Were this a case to be decided on the basis of the law or the Constitution, the outcome would be clear. Under no sound legal analysis adhering to binding Supreme Court precedent could this court uphold state-directed, teacher-led, daily recitation of the “under God” version of the Pledge of Allegiance by children in public schools. It is not the recitation of the Pledge as it long endured that is at issue here, but its recitation with the congressionally added two words, “under God” — words added in 1954 for the specific religious purpose, among others, of indoctrinating public schoolchildren with a religious belief. The recitations of the amended version as conducted by the Rio Linda Union and other school districts fail all three of the Court’s Establishment Clause tests: The recitation of the Pledge in its historic secular version would not fail any of them. Only a desire to change the rules regarding the separation of church and state or an unwillingness to place this court on the unpopular side of a highly controversial dispute regarding both patriotism and religion could explain the decision the members of the majority reach here and the lengths to which their muddled and self-contradictory decision goes in order to reach the result they do.
To put it bluntly, no judge familiar with the history of the Pledge could in good conscience believe, as today’s majority purports to do, that the words “under God” were inserted into the Pledge for any purpose other than an explicitly and predominantly religious one: “to recognize the power and the universality of God in our pledge of allegiance;” to “acknowledge the dependence of our people, and our Government upon the moral direction and the restraints of religion,” 100 Cong. Rec. 7590-91 (1954); and to indoctrinate schoolchildren in the belief that God exists, id. at 5915, 6919. Nor could any judge familiar with controlling Supreme Court precedent seriously deny that carrying out such an indoctrination in a public school classroom unconstitutionally forces many young children either to profess a religious belief antithetical to their personal views or to declare themselves through their silence or nonparticipation to be protesting nonbelievers, thereby subjecting themselves to hostility and ridicule.
It is equally clear that no judge familiar with our constitutional history and the history of the Pledge could legitimately rely on a 2002 “reaffirmation” to justify the incorporation of the words “under God” into the Pledge in 1954 by a statutory amendment, or suggest that, in determining the question before us, we should not look to that amendment but only to the Pledge itself, as if the finite act in 1954 of transforming a purely secular patriotic pledge into a vehicle to promote religion, and to indoctrinate public schoolchildren with a belief in God, had never occurred. Finally, no such judge could ignore the fact that in a clearly controlling decision that binds us here the Supreme Court has directed us, in deciding a constitutional question such as we now face, to examine the 1954 amendment and why it was adopted rather than to look to the pertinent statute, here the Pledge, as a whole. See Wallace v. Jaffree, 472 U.S. 38, 58-61 (1985).

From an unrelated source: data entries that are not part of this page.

(* ===== verification/DirectoryListing.v ===== *)
(** * Refreshing a directory

    A directory of the mount keeps its children in memory ([Directory] of [s3.hpp]).  When its
    listing expires, one refresh pages through the listing of the bucket and installs what it
    finds ([AsyncDirectoryRefresh], [install_item], [prune_directory_generation] of
    [fuse.cpp]), while local operations create, remove and rename children.  Every function
    here is one section of [Directory::mutex]; [Phase] is where the refresh is between two
    sections, so that local operations can run there.

    A child stands for its inode: [c_id] is the identity the kernel sees and [c_referenced]
    says whether anything below it is looked up or open.  The bucket's answers are arguments. *)

From S2P Require Import Prelude StdText S3Text.

(** ** Data *)

Record Child := mkChild {
  c_id : Z; c_directory : bool; c_pending : bool; c_truncate_pending : bool; c_generation : Z;
  c_mtime : Z; c_size : Z; c_page_cache_valid : bool; c_referenced : bool;
}.
#[global] Instance Child_settable : Settable Child := fun c =>
  mkChild (c_id c) (c_directory c) (c_pending c) (c_truncate_pending c) (c_generation c) (c_mtime c) (c_size c)
    (c_page_cache_valid c) (c_referenced c).

(** [open_count] and [gate] ([mutation_mutex] is owned) are what reclamation looks at besides.
    [touched] is no member: it remembers the children whose size or time was set without the
    mutex since the last generation was taken. *)
Record Directory := mkDirectory {
  children : gmap bytes Child; detached : bool; refreshing : bool; refresh_waiters : list Z;
  listing_generation : Z; remote_mutations : Z; mutation_epoch : Z; expire : Z; next_id : Z;
  open_count : Z; gate : bool; touched : gset bytes;
}.
#[global] Instance Directory_settable : Settable Directory := fun d =>
  mkDirectory (children d) (detached d) (refreshing d) (refresh_waiters d) (listing_generation d)
    (remote_mutations d) (mutation_epoch d) (expire d) (next_id d) (open_count d) (gate d) (touched d).

(** [DirectoryListingDeferred], [DirectoryListingChanged] and other exceptions. *)
Inductive stop := Deferred | Changed | Failed (e : exn).

Definition local (c : Child) : bool := c_pending c || c_truncate_pending c.

Definition bump (d : Directory) : Directory := d <| mutation_epoch := u64 (mutation_epoch d + 1) |>.

(** What a refresh tests whenever it takes the mutex; a local operation gives no epoch. *)
Definition check_epoch (d : Directory) (epoch : option Z) : option stop :=
  match epoch with
  | None => None
  | Some epoch =>
      if negb (remote_mutations d =? 0) then Some Deferred
      else if negb (mutation_epoch d =? epoch) then Some Changed else None
  end.
(* ===== verification/InodeStore.v ===== *)
(** * The inodes of the mount

    Inodes are objects whose address the kernel knows ([InodeBase] of [s3.hpp]).  A directory
    has slots with names and children; an inode counts the lookups the kernel has not
    forgotten and the operations that have it open.  One that is removed from its directory is
    retired and freed with everything below it once nothing refers to it
    ([sweep_retired_items] and its neighbours in [fuse.cpp]).  The heap here is a map from
    addresses to inodes: what is not in it has been freed.

    Each definition is one section of a mutex or one atomic operation.  The test of a whole tree
    by [item_tree_unreferenced] is one of them: an inode of a tree that nothing refers to can
    only be reached through a reference into that tree.  [Ref] is what an operation holds while
    it runs: a request of the kernel that names the inode, a lookup it has counted and not yet
    answered, or a count in [open_count]. *)

From stdpp Require Import sorting.
From S2P Require Import Prelude StdText.

(** ** Data *)

Record Inode := mkInode {
  i_parent : Z; i_directory : bool; i_detached : bool; i_busy : bool; i_slot : Z; i_generation : Z; i_nlookup : Z; i_open_count : Z;
  i_entries : gmap Z (bytes * Z);
}.
#[global] Instance Inode_settable : Settable Inode := fun i =>
  mkInode (i_parent i) (i_directory i) (i_detached i) (i_busy i) (i_slot i) (i_generation i) (i_nlookup i) (i_open_count i) (i_entries i).
Lemma sweep_item_rest s s' x :
  sweep_item s x = Some s' ->
  is_Some (retired_items s !! x) /\ retired_items s' = delete x (retired_items s) /\
  kernel s' = kernel s /\ refs s' = refs s /\ jobs s' = jobs s.
Proof.
  unfold sweep_item. destruct (retired_items s !! x) as [parent|] eqn:Hr; [|done]. destruct (heap s !! x); [|done].
  case_match; [|done]. intros [= <-]. split; [eauto|].
  assert (Hd : retired_items (detach_parent_slot_if_owned s x parent) = retired_items s /\
               kernel (detach_parent_slot_if_owned s x parent) = kernel s /\
               refs (detach_parent_slot_if_owned s x parent) = refs s /\ jobs (detach_parent_slot_if_owned s x parent) = jobs s)
    by (unfold detach_parent_slot_if_owned; by repeat case_match).
  destruct (delete_tree_rest (detach_parent_slot_if_owned s x parent <| retired_items :=
    delete x (retired_items (detach_parent_slot_if_owned s x parent)) |>) x) as (E1 & E2 & E3 & E4).
  destruct Hd as (D1 & D2 & D3 & D4). destruct parent; cbn [release_open update];
    (split_and!; [etrans; [exact E1|]; cbn; by rewrite D1|by etrans; [exact E2|]|by etrans; [exact E3|]|by etrans; [exact E4|]]).
Qed.

(** What sweeping leaves as it is. *)
Definition same_holders (s s' : Store) : Prop := kernel s' = kernel s /\ refs s' = refs s /\ jobs s' = jobs s.

Lemma sweep_pass_spec keys s s' progress :
  sweep_pass keys s = (s', progress) ->
  rtc (step false) s s' /\ same_holders s s' /\
  if progress then (size (retired_items s') < size (retired_items s))%nat
  else s' = s /\ forall x, x ∈ keys -> sweep_item s x = None.
Proof.
  revert s s' progress. induction keys as [|x keys IH]; intros s s' progress; cbn.
  - intros [= <- <-]. split_and!; [done..|]. intros x Hx. by apply elem_of_nil in Hx.
  - destruct (sweep_item s x) as [s1|] eqn:E.
    + destruct (sweep_pass keys s1) as [s2 b] eqn:E2. intros [= <- <-].
      destruct (IH _ _ _ E2) as (Hst & (H1 & H2 & H3) & Hb).
      destruct (sweep_item_rest _ _ _ E) as (Hx & Hr & K1 & K2 & K3).
      assert (Hlt : (size (retired_items s1) < size (retired_items s))%nat).
      { rewrite Hr, map_size_delete_Some by done. destruct Hx as [o Ho].
        assert (size (retired_items s) <> 0)%nat; [|lia]. intros He%map_size_empty_inv. by rewrite He in Ho. }
      cbn. split_and!; [by eapply rtc_l; [eapply step_sweep|]|unfold same_holders; split_and!; congruence|].
      destruct b; [lia|]. by destruct Hb as [-> _].
    + intros E2. destruct (IH _ _ _ E2) as (Hst & Hh & Hb). split_and!; [done..|]. destruct progress; [done|].
      destruct Hb as [-> Hn]. split; [done|]. intros y [->|Hy]%elem_of_cons; auto.
Qed.

Lemma elem_of_retired_keys s x : x ∈ retired_keys s <-> is_Some (retired_items s !! x).
Proof.
  unfold retired_keys. rewrite merge_sort_Permutation, list_elem_of_fmap. split.
  - intros ((y & o) & -> & Hy%elem_of_map_to_list). eauto.
  - intros [o Ho]. exists (x, o). by rewrite elem_of_map_to_list.
Qed.

Lemma sweep_item_absent s x : retired_items s !! x = None -> sweep_item s x = None.
Proof. intros Hx. unfold sweep_item. by rewrite Hx. Qed.

Lemma sweep_loop_spec fuel s :
  (size (retired_items s) < fuel)%nat ->
  exists s', sweep_loop fuel s = Some s' /\ rtc (step false) s s' /\ same_holders s s' /\ forall x, sweep_item s' x = None.
Proof.
  revert s. induction fuel as [|fuel IH]; intros s Hf; [lia|]. cbn.
  destruct (sweep_pass (retired_keys s) s) as [s1 b] eqn:E.
  destruct (sweep_pass_spec _ _ _ _ E) as (Hst & (H1 & H2 & H3) & Hb). destruct b.
  - destruct (IH s1) as (s' & E' & Hst' & (K1 & K2 & K3) & Hn); [lia|]. exists s'. split_and!; [done| |split_and!; congruence|done].
    by etrans.
  - destruct Hb as [-> Hn]. exists s. split_and!; [done..|]. intros x.
    destruct (retired_items s !! x) eqn:Hx; [|by apply sweep_item_absent]. apply Hn, elem_of_retired_keys. eauto.
Qed.

Lemma run_rtc s s' : run false s -> rtc (step false) s s' -> run false s'.
Proof. intros R Hs. induction Hs as [|a b c Hab _ IH]; [done|]. apply IH. by eapply run_step. Qed.

(** ** Theorems *)

(** C8: nothing that is in use has been freed.  In every run the inodes that operations hold,
    that the kernel knows and that are waiting to be retired are allocated, and so are the
    parents of all inodes; an entry of a directory is an allocated inode with that parent and
    that slot; [nlookup] and [open_count] are the numbers of references; an inode other than the
    root is in its directory, retired, or about to be; and [cached_inodes] counts them, except
    those that are allocated and not counted yet, and except for what a deletion has left in it
    that found it too small.  Whoever takes an inode out of a directory holds the directory: the
    two callers that do not are outside these runs. *)
Theorem inodes_well_formed s :
  run false s ->
  (forall r, r ∈ refs s -> is_Some (heap s !! target r)) /\
  (forall x, x ∈ kernel s \/ x ∈ job_items (jobs s) \/ is_Some (retired_items s !! x) -> is_Some (heap s !! x)) /\
  (forall x i, heap s !! x = Some i -> x <> root s -> is_Some (heap s !! i_parent i)) /\
  (forall p i k nm c, heap s !! p = Some i -> i_entries i !! k = Some (nm, c) ->
     exists j, heap s !! c = Some j /\ i_parent j = p /\ i_slot j = k) /\
  (forall x i, heap s !! x = Some i ->
     i_nlookup i = occ x (kernel s) + occ (Lookup x) (all_refs s) /\
     i_open_count i = occ (Pin x) (all_refs s) + retired_holds (retired_items s) x) /\
  (forall x i, heap s !! x = Some i -> x <> root s ->
     child (heap s) (i_parent i) x \/ is_Some (retired_items s !! x) \/ x ∈ job_items (jobs s)) /\
  cached_inodes s + uncounted s = Z.of_nat (size (heap s)) - 1 + skipped s /\ 0 <= uncounted s /\ 0 <= skipped s.
Proof.
  intros Hv%inode_run_inv.
  assert (Hfl : forall x, x ∈ floating [] s <-> is_Some (retired_items s !! x) \/ x ∈ job_items (jobs s)).
  { intros x. rewrite elem_of_floating, elem_of_job_items, elem_of_nil. tauto. }
  split_and!.
  - intros r Hr. apply (v_refs _ _ Hv), elem_of_all_refs. by left.
  - intros x [Hx|Hx]; [by apply (v_kernel _ _ Hv)|]. apply (v_floating _ _ Hv), Hfl. tauto.
  - intros x i Hx Hr. by apply (v_parent _ _ Hv _ _ Hx).
  - apply (forest_edge _ (v_forest _ _ Hv)).
  - intros x i Hx. destruct (v_nlookup _ _ Hv _ _ Hx). by destruct (v_open _ _ Hv _ _ Hx).
  - intros x i Hx Hr. destruct (v_linked _ _ Hv _ _ Hx Hr) as [Hin%Hfl|]; tauto.
  - apply (v_cached _ _ Hv).
  - apply (v_uncounted _ _ Hv).
  - apply (v_uncounted _ _ Hv).
Qed.

(** C9: a sweep ends and frees everything that can be freed.  After at most one pass for each
    retired inode [sweep_retired_items] returns, no retired inode is reclaimable any more, what
    operations and the kernel hold is as before, and the inodes are as well-formed as before. *)
Theorem sweep_ends_exact s :
  run false s ->
  exists s', sweep_retired_items s = Some s' /\ run false s' /\ same_holders s s' /\
    forall x i, is_Some (retired_items s' !! x) -> heap s' !! x = Some i ->
      i_detached i && item_tree_unreferenced s' x = false.
Proof.
  intros R. assert (H : exists s', sweep_retired_items s = Some s' /\ rtc (step false) s s' /\ same_holders s s' /\ forall x, sweep_item s' x = None).
  { unfold sweep_retired_items. destruct (Nat.eqb_spec (size (retired_items s)) 0) as [He|He].
    - exists s. split_and!; [done..|]. intros x. apply sweep_item_absent. apply map_size_empty_inv in He. by rewrite He.
    - apply sweep_loop_spec. lia. }
  destruct H as (s' & E & Hst & Hh & Hn). exists s'. split_and!; [done|by eapply run_rtc|done|].
  intros x i [parent Hx] Hi. specialize (Hn x). unfold sweep_item in Hn. rewrite Hx, Hi in Hn. by destruct (_ && _).
Qed.

(** A directory 20 with a file 30, whose names are removed while the kernel knows them. *)
Definition installed (s : Store) (p new : Z) (name : bytes) (directory : bool) : Store :=
  let '(s', taken, _, _) := install_section s p new 0 0 name directory true false true false false in
  cache_inode_allocated (s' <| refs := taken ++ refs s |>).
Definition replied (s : Store) (x : Z) : Store := with_refs (x :: kernel s) (tail (refs s)) s.
Definition asked (s : Store) (x : Z) : Store := s <| refs := Request x :: refs s |>.
Definition pinned (s : Store) (p x : Z) (name : bytes) : Store := (pin_cached_child s p name).1 <| refs := Pin x :: refs s |>.
Definition detached (s : Store) (x : Z) (h : Ref) (rest : list Ref) : Store :=
  (detach_section s x (target h)).1 <| refs := rest |> <| jobs := ([x], h) :: jobs s |>.
Definition retired (s : Store) (x : Z) (h : Ref) : Store := (retire_item s x).1 <| jobs := [([], h)] |>.
Definition finished (s : Store) (h : Ref) : Store := s <| refs := h :: refs s |> <| jobs := [] |>.

Definition sample_file : Store :=
  replied (installed (asked (replied (installed (asked (new_store 1) 1) 1 20 (lit "d") true) 20) 20) 20 30 (lit "f") false) 30.
Definition sample_unlinked : Store :=
  finished (retired (detached (pinned sample_file 20 30 (lit "f")) 30 (Request 20) [Pin 30; Request 1]) 30 (Request 20)) (Request 20).
Definition sample_removed : Store :=
  finished (retired (detached (pinned sample_unlinked 1 20 (lit "d")) 20 (Request 1) [Pin 20; Request 20; Pin 30]) 20 (Request 1)) (Request 1).

Lemma run_asked {discards} s x : run discards s -> x = root s \/ x ∈ kernel s -> run discards (asked s x).
Proof. intros R H. by eapply run_step; [|apply step_request]. Qed.

Lemma run_installed {discards} s p new name directory :
  run discards s -> held s p -> heap s !! new = None -> i_entries <$> heap s !! p = Some ∅ ->
  (install_section s p new 0 0 name directory true false true false false).1.2 = None ->
  0 < uncounted (install_section s p new 0 0 name directory true false true false false).1.1.1 ->
  run discards (installed s p new name directory).
Proof.
  intros R Hh Hn Hs Hst Hu. unfold installed. destruct (install_section _ _ _ _ _ _ _ _ _ _ _ _) as [[[s' taken] stale] r] eqn:E.
  cbn in Hst. subst stale. eapply run_step; [|by apply step_count]. eapply run_step; [exact R|]. eapply (step_install _ s p new 0 0 name directory); [done..| |exact E].
  intros ip Hp. rewrite Hp in Hs. injection Hs as Hs. by rewrite Hs.
Qed.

The undeniably religious purpose of the “under God” amendment to the Pledge and the inherently coercive nature of its teacher-led daily recitation in public schools ought to be sufficient under any Establishment Clause analysis to vindicate Jan Roe and her child’s constitutional claim, and to require that the Pledge of Allegiance, when recited as part of
a daily state-directed, teacher-led program, be performed in its original, pre-amendment secular incarnation that served us so
well for generations.
Surely, our original Pledge, without the McCarthy-era effort to indoctrinate our nation’s children with a state-held religious belief, was no less patriotic. For purposes of this case, the only difference between the original secular Pledge and the amended religious version is that the former did not subject, and was not designed to subject, our children to an attempt by their government to impose on them a religious belief regarding the existence of God. We should indeed have had more faith in our country, our citizens, and our Constitution than we exhibited at the peak of the McCarthy era when we enacted the religious amendment to our Pledge of Allegiance, in part to inculcate in our children a belief in God. In doing so, we abandoned our historic principle that secular matters were for the state and matters of faith were for the church. The majority does so again today, sadly, by twisting, distorting, and misrepresenting the law, as well as the issues that are before us.
Today’s majority opinion will undoubtedly be celebrated, at least publicly, by almost all political figures, and by many citizens as well, without regard for the constitutional principles it violates and without regard for the judicial precedents it defies and distorts, just as this court’s decision in Newdow I1 was condemned by so many who did not even bother to read it and simply rushed to join the political bandwagon. As before, there will be little attention paid to the constitutional rights of the minority or to the fundamental tenets of the Establishment Clause. Instead, to the joy or relief, as the case may be, of the two members of the majority, this court’s willingness to abandon its constitutional responsibilities will be praised as patriotic and may even burnish the court’s reputation among those who believe that it adheres too strictly to the dictates of the Constitution or that it values excessively the mandate of the Bill of Rights.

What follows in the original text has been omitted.